A high-fat diet, but not haloperidol or olanzapine administration, increases activated microglial expression in the rat brain.

This study examined the effects of chronic treatment of the antipsychotic drugs, haloperidol and olanzapine, on microglial activation in the brain. In addition, we explored the interaction of these antipsychotic drugs with normal and high-fat diet. In order to measure activated microglial expression, we used [H] PK11195 in vitro autoradiography. Male Sprague Dawley rats were given a diet of either regular chow diet or a high-fat diet, and assigned either water, haloperidol drinking solution (1.5 mg/kg), or olanzapine drinking solution (10 mg/kg) for four weeks.
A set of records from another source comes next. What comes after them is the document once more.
(** With a server key the revisions stand still: of two versions of one file,
    stored one after the other, both get revision 1 and both stay active. *)
Theorem mysql_encrypted_versions_pile_up fault commit_applied (Hfault : ∀ n, fault n = None)
    `{CO : Collation} `{CA : CryptoApi} `{AL : !AeadLaws} `{AN : !AeadLength} `{UC : Unicode} `{UT : Utf8}
    `{FC : FileColumns} key f1 f2 now1 now2 nonces1 nonces2 c :
  length key = 32%nat →
  storable f1 → length (nonces1 0%nat) = 12%nat → length (nonces1 1%nat) = 12%nat →
  storable f2 → length (nonces2 0%nat) = 12%nat → length (nonces2 1%nat) = 12%nat →
  fi_account_hash f1 = fi_account_hash f2 → fi_file_path f1 = fi_file_path f2 →
  fi_filename f1 = fi_filename f2 → fi_group_id f1 = fi_group_id f2 →
  0 ≤ fi_file_id f1 ≤ i64_max → fi_file_id f1 ≠ fi_file_id f2 → t_files (cn_db c) = [] →
  ∃ c1 c2 r1 r2,
    my_store_file_info fault commit_applied (Some key) f1 now1 nonces1 c = (Returned (Ok (fi_file_id f1)), c1)
    ∧ my_store_file_info fault commit_applied (Some key) f2 now2 nonces2 c1 = (Returned (Ok (fi_file_id f2)), c2)
    ∧ t_files (cn_db c2) = [r1; r2]
    ∧ fr_revision r1 = 1 ∧ fr_revision r2 = 1 ∧ fr_is_deleted r1 = false ∧ fr_is_deleted r2 = false.
Proof.
  intros Lk S1 N10 N11 S2 N20 N21 Ha Hp Hn Hg Hid Hne Hempty.
  destruct (store_encrypted_path fault commit_applied Hfault key f1 now1 nonces1 c S1 N10 N11)
    as (c1 & cols1 & Hs1 & Hc1 & Hf1); [rewrite Hempty; set_solver..|]. rewrite Hempty in Hf1.
  destruct cols1 as [[[path1 name1] eq1] token1].
  assert (Hpath : path1 ≠ as_bytes (fi_file_path f2)).
  { unfold file_columns, server_key in Hc1. rewrite Lk in Hc1. cbn [Nat.eqb] in Hc1. unfold aead_encrypt in Hc1.
    destruct (aes_encrypt key (nonces1 0%nat) _ _) as [ct|] eqn:E; [|done].
    destruct (aes_encrypt key (nonces1 1%nat) _ _); [|done]. injection Hc1 as <- _ _ _.
    apply aes_encrypt_length in E. intros Heq%(f_equal length). rewrite length_app, N10, <-Hp in Heq. lia. }
  destruct (store_encrypted_path fault commit_applied Hfault key f2 now2 nonces2 c1 S2 N20 N21)
    as (c2 & cols2 & Hs2 & _ & Hf2).
  - rewrite Hf1. intros r [->|?%elem_of_nil]%elem_of_cons; [|done]. cbn.
    by rewrite wrap_i64_id by (unfold i64_min; lia).
  - rewrite Hf1. by intros r [->|?%elem_of_nil]%elem_of_cons.
  - rewrite Hf1 in Hf2. destruct cols2 as [[[path2 name2] eq2] token2].
    exists c1, c2. do 2 eexists. split_and!; [done|done|exact Hf2|done..].
Qed.

(** ** Tokens *)

(** A token is read back for its account with its times cut to the second; it
    always reads as valid, also when it was stored as revoked. *)
Theorem mysql_token_roundtrip fault (Hfault : ∀ n, fault n = None) `{CO : Collation} `{CH : Chrono} t c :
  (∀ r, r ∈ t_auth_tokens (cn_db c) → coll_eq (tk_access_token r) (at_access_token t) = false) →
  0 ≤ dt_timestamp (at_created_at t) ≤ 253402300799 → 0 ≤ dt_timestamp (at_expires_at t) ≤ 253402300799 →
  ∃ c', my_create_auth_token fault t c = (Returned (Ok tt), c')
  ∧ (my_get_auth_token fault (at_access_token t) c').1 =
    Returned (Ok (Some (mkAuthToken (at_token_id t) (at_account_hash t) (at_access_token t)
      (Some (default "" (at_refresh_token t))) (mkDateTime (dt_timestamp (at_created_at t)) 0)
      (mkDateTime (dt_timestamp (at_expires_at t)) 0) true (at_token_type t) None))).
Proof.
  intros Hnew Hc He. unfold my_create_auth_token. rewrite exec_ok by done. eexists. split; [done|].
  unfold my_get_auth_token, mthen. rewrite query_ok by done. cbn [cn_db fst snd t_auth_tokens with_tokens].
  rewrite find_app_skip; [|done|apply coll_eq_refl]. cbn.
  by rewrite !from_timestamp_calendar by lia.
Qed.

(** ** Accounts *)

Section create_account.
Context `{CO : Collation} `{CH : Chrono}.

(** A turn answers within five statements. *)
Lemma create_account_attempt_step fault commit_applied account rc c r c' :
  create_account_attempt fault commit_applied account rc c = (r, c') →
  (cn_step c < cn_step c' <= cn_step c + 5)%nat ∧ r ≠ Panicked.
Proof.
  unfold create_account_attempt. intros H.
  repeat (case_match; try (injection H as <- <-; cbn [cn_step]; split; [lia|done])).
Qed.

Lemma create_account_attempt_ok fault commit_applied account rc c :
  fault (cn_step c) = None → fault (S (cn_step c)) = None → fault (S (S (cn_step c))) = None →
  create_account_attempt fault commit_applied account rc c =
    (Returned (Ok Done), mkConn (with_accounts (t_accounts (cn_db c) ++ [row_of_account account]) (cn_db c))
                           (4 + cn_step c)).
Proof. intros H1 H2 H3. unfold create_account_attempt. by rewrite H1, H2, H3. Qed.

Lemma create_account_loop_more fault commit_applied account rc c r fuel fuel' c' :
  (fuel <= fuel')%nat → create_account_loop fault commit_applied fuel account rc c = (Returned r, c') →
  create_account_loop fault commit_applied fuel' account rc c = (Returned r, c').
Proof.
  revert fuel' rc c. induction fuel as [|fuel IH]; intros [|fuel'] rc c Hle; [done|done|lia|].
  cbn [create_account_loop]. unfold mthen.
  destruct (create_account_attempt fault commit_applied account rc c) as [[[a|e]|] c1]; [|done..].
  destruct a as [|e|[]]; [done..| |]; [apply IH; lia|]. case_match; [done|apply IH; lia].
Qed.

(** As many turns as statements can fail, and one more, are enough. *)
Lemma create_account_fuel fault commit_applied account n c :
  (∀ m, (n <= m)%nat → fault m = None) →
  ∀ rc, ∃ r c', create_account_loop fault commit_applied (S (n - cn_step c)) account rc c = (Returned r, c').
Proof.
  intros Hn.
  remember (n - cn_step c)%nat as left eqn:Hleft. revert c Hleft.
  induction left as [left IH] using lt_wf_ind. intros c Hleft rc.
  cbn [create_account_loop]. unfold mthen at 1.
  destruct (create_account_attempt fault commit_applied account rc c) as [r c1] eqn:E.
  pose proof (create_account_attempt_step _ _ _ _ _ _ _ E) as [Hstep Hr].
  destruct r as [[a|e]|]; [|by do 2 eexists|done].
  destruct left as [|left].
  { rewrite create_account_attempt_ok in E by (apply Hn; lia). injection E as <- <-. by do 2 eexists. }
  assert (Hnext : ∀ rc, ∃ r c', create_account_loop fault commit_applied (S left) account rc c1 = (Returned r, c')).
  { intros rc'. destruct (IH (n - cn_step c1)%nat) with (c := c1) (rc := rc') as (r & c' & H); [lia|done|].
    exists r, c'. apply (create_account_loop_more _ _ _ _ _ _ (S (n - cn_step c1))); [lia|done]. }
  destruct a as [|e|[]]; [by do 2 eexists..| |]; [apply Hnext|].
  destruct (2 <=? rc + 1); [by do 2 eexists|apply Hnext].
Qed.

(** C37: creating an account comes to an end once statements stop failing, after at most
    one attempt more than there are statements before that: when statement [n] and the
    later ones do not fail, every number of attempts greater than the statements left
    until [n] is enough. *)
Theorem create_account_terminates fault commit_applied account n c :
  (∀ m, (n <= m)%nat → fault m = None) →
  ∃ r c', ∀ attempts, (n - cn_step c < attempts)%nat →
    create_account_loop fault commit_applied attempts account 0 c = (Returned r, c').
Proof.
  intros Hn. destruct (create_account_fuel fault commit_applied account n c Hn 0) as (r & c' & H).
  exists r, c'. intros attempts Ha. by apply (create_account_loop_more _ _ _ _ _ _ (S (n - cn_step c))).
Qed.
Lemma numbered_filter {R} (id : R → Z) n p l : numbered id n l → numbered id n (List.filter p l).
Proof.
  intros [Hd H]. split.
  - induction l as [|x l IH]; [done|]. cbn. apply NoDup_cons in Hd as [Hx Hd].
    assert (∀ r, r ∈ l → 0 < id r < auto_id n ∧ id r ≤ i32_max) as H' by (intros; apply H; by right).
    destruct (p x); [|by apply IH]. cbn. apply NoDup_cons. split; [|by apply IH].
    contradict Hx. apply list_elem_of_In, in_map_iff in Hx as (y & Hy & [Hin _]%filter_In).
    apply list_elem_of_In, in_map_iff. by exists y.
  - intros r [Hr _]%elem_of_filter_In. by apply H.
Qed.

Lemma numbered_update {R} (id : R → Z) n p f l : (∀ r, id (f r) = id r) → numbered id n l → numbered id n (sql_update p f l).
Proof.
  intros Hf [Hd H]. assert (Hid : map id (sql_update p f l) = map id l).
  { unfold sql_update. rewrite map_map. apply map_ext. intros r. by destruct (p r). }
  split; [by rewrite Hid|]. intros r (y & Hy & ->)%elem_of_sql_update. destruct (p y); [rewrite Hf|]; by apply H.
Qed.

Lemma numbered_snoc {R} (id : R → Z) n l x :
  id x = auto_id n → auto_id n ≤ i32_max → numbered id n l → numbered id (S n) (l ++ [x]).
Proof.
  intros Hx Hmax [Hd H]. split.
  - rewrite map_app. apply NoDup_app. split; [done|]. split; [|apply NoDup_singleton].
    intros i Hi. apply list_elem_of_In, in_map_iff in Hi as (r & <- & Hr%list_elem_of_In).
    intros Ei%list_elem_of_singleton. specialize (H r Hr). lia.
  - pose proof (auto_id_grows n (S n)). pose proof (auto_id_pos n).
    intros r [Hr| ->%list_elem_of_singleton]%elem_of_app; [specialize (H r Hr)|]; lia.
Qed.

Lemma keys_unique_snoc {R} (same : R → R → bool) l x :
  (∀ r, r ∈ l → same x r = false) → keys_unique same l → keys_unique same (l ++ [x]).
Proof.
  intros Hx H i j ri rj Hi Hj Hij. apply lookup_snoc_Some in Hj as [[Hjl Hj]|[-> ->]].
  - rewrite lookup_app_l in Hi by lia. by eapply H.
  - rewrite lookup_app_l in Hi by done. apply Hx. by eapply list_elem_of_lookup_2.
Qed.

Lemma keys_unique_update {R} (same : R → R → bool) p f l :
  (∀ a b, same (f a) b = same a b) → (∀ a b, same a (f b) = same a b) →
  keys_unique same l → keys_unique same (sql_update p f l).
Proof.
  intros H1 H2 H i j ri rj Hi Hj Hij. unfold sql_update in *.
  apply list_lookup_fmap_Some in Hi as (a & -> & Ha). apply list_lookup_fmap_Some in Hj as (b & -> & Hb).
  pose proof (H i j a b Ha Hb Hij). destruct (p a), (p b); by rewrite ?H1, ?H2.
Qed.

Lemma keys_unique_filter {R} (same : R → R → bool) p l : keys_unique same l → keys_unique same (List.filter p l).
Proof.
  induction l as [|x l IH]; [done|]. intros H. cbn.
  assert (Hl : keys_unique same l).
  { intros i j ri rj Hi Hj Hij. apply (H (S i) (S j) ri rj); [done..|lia]. }
  destruct (p x); [|by apply IH]. intros [|i] [|j] ri rj Hi Hj Hij; try lia.
  - injection Hi as <-. cbn in Hj. apply list_elem_of_lookup_2, elem_of_filter_In in Hj as [Hj _].
    apply list_elem_of_lookup_1 in Hj as [k Hk]. apply (H 0%nat (S k) x rj); [done|done|lia].
  - cbn in Hi, Hj. apply (IH Hl i j); [done..|lia].
Qed.

(** ** Operations that keep the tables consistent

    [safe Pre m Q]: from consistent tables where [Pre] holds, [m] leaves consistent
    tables, also when it fails, and [Q] holds of its answer. *)

Context (fault : nat → option string) (commit_applied : bool).
Implicit Types (w : WatchDb).

Definition conn_ok (c : Conn) : Prop := watch_ok (cn_step c) (t_watch (cn_db c)).

Lemma conn_ok_more c n : (cn_step c <= n)%nat → conn_ok c → conn_ok (mkConn (cn_db c) n).
Proof. intros Hn Hc. by apply (watch_ok_more (cn_step c)). Qed.

Definition safe {A} (Pre : WatchDb → Prop) (m : M Conn A) (Q : A → WatchDb → Prop) : Prop :=
  ∀ c r c', conn_ok c → Pre (t_watch (cn_db c)) → m c = (r, c') →
    conn_ok c' ∧ (cn_step c <= cn_step c')%nat ∧ ∀ a, r = Returned (Ok a) → Q a (t_watch (cn_db c')).

Lemma safe_ret {A} (a : A) (Pre : WatchDb → Prop) (Q : A → WatchDb → Prop) : (∀ w, Pre w → Q a w) → safe Pre (ret a) Q.
Proof. intros HQ c r c' Hc HP [= <- <-]. split; [done|]. split; [done|]. intros ? [= <-]. by apply HQ. Qed.

Lemma safe_throw {A} e (Pre : WatchDb → Prop) (Q : A → WatchDb → Prop) : safe Pre (throw e) Q.
Proof. intros c r c' Hc _ [= <- <-]. by split_and!. Qed.

Lemma safe_weaken {A} (Pre Pre' : WatchDb → Prop) (m : M Conn A) (Q Q' : A → WatchDb → Prop) :
  (∀ w, Pre' w → Pre w) → (∀ a w, Q a w → Q' a w) → safe Pre m Q → safe Pre' m Q'.
Proof.
  intros HP HQ Hm c r c' Hc Hpre E. destruct (Hm c r c' Hc (HP _ Hpre) E) as (? & ? & H). split; [done|].
  split; [done|]. intros a Ha. by apply HQ, H.
Qed.

Lemma safe_bind {A B} Pre (m : M Conn A) Q (k : A → M Conn B) Q' :
  safe Pre m Q → (∀ a, safe (Q a) (k a) Q') → safe Pre (mthen m k) Q'.
Proof.
  intros Hm Hk c r c' Hc Hpre E. unfold mthen in E. destruct (m c) as [r1 c1] eqn:E1.
  destruct (Hm c r1 c1 Hc Hpre E1) as (H1 & Hs & HQ). destruct r1 as [[a|e]|].
  - destruct (Hk a c1 r c' H1 (HQ a eq_refl) E) as (? & ? & ?). split; [done|]. split; [lia|done].
  - injection E as <- <-. by split_and!.
  - injection E as <- <-. by split_and!.
Qed.

Lemma safe_try {A B} Pre (m : M Conn A) (k : result A StorageError → M Conn B) Q' :
  safe Pre m (λ _ _, True) → (∀ a, safe (λ _, True) (k a) Q') → safe Pre (mtry m k) Q'.
Proof.
  intros Hm Hk c r c' Hc Hpre E. unfold mtry in E. destruct (m c) as [r1 c1] eqn:E1.
  destruct (Hm c r1 c1 Hc Hpre E1) as (H1 & Hs & _). destruct r1 as [r1|].
  - destruct (Hk r1 c1 r c' H1 I E) as (? & ? & ?). split; [done|]. split; [lia|done].
  - injection E as <- <-. by split_and!.
Qed.
Ltac request := rewrite ?then_config;
  lazymatch goal with
  | Hc : client_cell_ok (w_s3 ?w) |- context [mthen get_client (λ c, mthen (send (@?req c)) ?k) ?w] =>
      let r := fresh "r" in let w' := fresh "w" in let E := fresh "E" in let Hq := fresh "Hq" in
      let K := fresh "K" in let Hr := fresh "Hr" in
      destruct (then_request req k w Hc) as (r & w' & E & Hq & K & Hr); rewrite E; clear E
  end.

Section s3_operations.
Context `{SL : S3Laws B}.
Implicit Types (w : S3World B).

(** Both cells keep their contents, the objects stay. *)
Definition returns_quietly {A} (m : M (S3World B) A) w : Prop :=
  ∃ r w', m w = (Returned r, w') ∧ quiet w w' ∧ s3_bucket_ready (w_s3 w') = s3_bucket_ready (w_s3 w).

Lemma create_bucket_quiet w : client_cell_ok (w_s3 w) → returns_quietly create_bucket w.
Proof.
  intros Hc. unfold returns_quietly, create_bucket. request.
  assert (Q : quiet w w0) by (split; [done|by apply law_create_bucket in Hq]).
  destruct r as [[]|e]; [by eexists _, w0|]. by destruct (sdk_service e) as [[]|]; eexists _, w0.
Qed.

Lemma ensure_bucket_exists_quiet w : client_cell_ok (w_s3 w) → returns_quietly ensure_bucket_exists w.
Proof.
  intros Hc. unfold returns_quietly, ensure_bucket_exists. request.
  assert (Q : quiet w w0) by (split; [done|by apply law_head_bucket in Hq]).
  destruct r as [[]|e]; [by eexists _, w0|]. destruct (sdk_service e) as [[]|]; try by eexists _, w0.
  destruct (create_bucket_quiet w0) as (r & w' & -> & Q' & Hr'); [apply K|].
  exists r, w'. split_and!; [done|by eapply quiet_trans|congruence].
Qed.

Lemma ensure_once_quiet w : client_cell_ok (w_s3 w) →
  ∃ r w', ensure_bucket_exists_once w = (Returned r, w') ∧ quiet w w'.
Proof.
  intros Hc. unfold ensure_bucket_exists_once. destruct (s3_bucket_ready (w_s3 w)) as [r|].
  { eexists _, _. split; [done|]. by repeat split. }
  destruct (ensure_bucket_exists_quiet w Hc) as (r & w' & -> & [[Hc' Hf] Ho] & _).
  eexists _, _. split; [done|]. by repeat split.
Qed.

Lemma upload_spec key data w : client_cell_ok (w_s3 w) →
  ∃ r w', upload_to_s3 key data w = (Returned r, w') ∧ keeps w w'
    ∧ object_written s3_object (is_ok r) (bucket_of w) key (Some data) (w_remote w) (w_remote w')
    ∧ ∀ l, r = Ok l → l = "s3:" +:+ key.
Proof.
  intros Hc. unfold upload_to_s3. rewrite then_config. unfold mthen at 1.
  destruct (ensure_once_quiet w Hc) as ([u|e] & w1 & -> & Q).
  - destruct Q as [[Hc1 Hf1] Ho1]. request. apply law_put_object in Hq.
    assert (Hw : object_written s3_object (is_ok r) (bucket_of w) key (Some data) (w_remote w) (w_remote w0)).
    { destruct Hq as [[Hq1 Hq2]|[Hq1 Hq2]]; [left|right]; (split; [done|]); intros b k; [intros Hne|];
        by rewrite Hq2. }
    assert (Hk : keeps w w0) by (split; [apply K|]; destruct K as [_ ->]; done).
    destruct r as [[]|e]; eexists _, w0; (split; [done|]); (split; [done|]); (split; [done|]); congruence.
  - exists (Err e), w1. destruct Q as [Hk Ho]. split_and!; [done|done|by right|done].
Qed.

Lemma object_written_again ok bucket key v s1 s2 s3 :
  object_written s3_object false bucket key v s1 s2 → object_written s3_object ok bucket key v s2 s3 →
  object_written s3_object ok bucket key v s1 s3.
Proof.
  intros [[E1 O1]|[_ O1]] [[E2 O2]|[-> O2]].
  - left. split; [done|]. intros b k Hne. by rewrite O2, O1.
  - left. split; [by rewrite O2|]. intros b k Hne. by rewrite O2, O1.
  - left. split; [done|]. intros b k Hne. by rewrite O2.
  - right. split; [done|]. intros b k. by rewrite O2.
Qed.

Lemma store_spec i data w : client_cell_ok (w_s3 w) →
  ∃ r w', s3_store_file_data i data w = (Returned r, w') ∧ keeps w w'
    ∧ object_written s3_object (is_ok r) (bucket_of w) (generate_s3_key (s3_config (w_s3 w)) i) (Some data)
        (w_remote w) (w_remote w')
    ∧ ∀ l, r = Ok l → l = s3_location w i.
Proof.
  intros Hc. unfold s3_store_file_data. rewrite then_config. cbn zeta.
  set (key := generate_s3_key _ i). unfold mtry at 1.
  destruct (upload_spec key data w Hc) as ([l|e] & w1 & -> & K1 & Ho1 & Hl1).
  { exists (Ok l), w1. split_and!; done. }
  destruct (says_no_bucket e); [|by exists (Err e), w1].
  unfold mtry. destruct K1 as [Hc1 Hf1].
  destruct (create_bucket_quiet w1 Hc1) as ([u|e'] & w2 & -> & [[Hc2 Hf2] Ho2] & _).
  - destruct (upload_spec key data w2 Hc2) as (r & w3 & -> & [Hc3 Hf3] & Ho3 & Hl3).
    exists r, w3. split; [done|]. split; [split; congruence|]. split; [|done].
    rewrite Hf2, Hf1 in Ho3. eapply object_written_again; [exact Ho1|].
    eapply object_written_again; [by right|]. done.
  - exists (Err e'), w2. split; [done|]. split; [split; congruence|]. split; [|done].
    eapply object_written_again; [exact Ho1|]. by right.
Qed.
Following treatment, rats were euthanized and brains extracted for [H] PK11195 autoradiography. Rats on 4 weeks of a high-fat diet showed increased [H] PK11195 binding compared to rats on a normal diet in the temporal association cortex (19 %), ectorhinal cortex (17 %), entorhinal cortex (18 %), and perirhinal cortex (18 %), irrespective of drug treatment. These are regions associated with memory, sensory, and visual processing. Rats treated with either haloperidol or olanzapine showed no differences in [H] PK11195 binding compared to the control group. However, there were differences between the 2 different antipsychotic medications themselves. Haloperidol increased [H] PK11195 binding in the amygdala (23 %), ectorhinal cortex (24 %), and perihinal cortex (29 %), compared to olanzapine. These results corroborate a known role of a high-fat diet and central inflammatory changes but suggest no role of these antipsychotic drugs in promoting neuroinflammation across 4 weeks compared to normal control rats.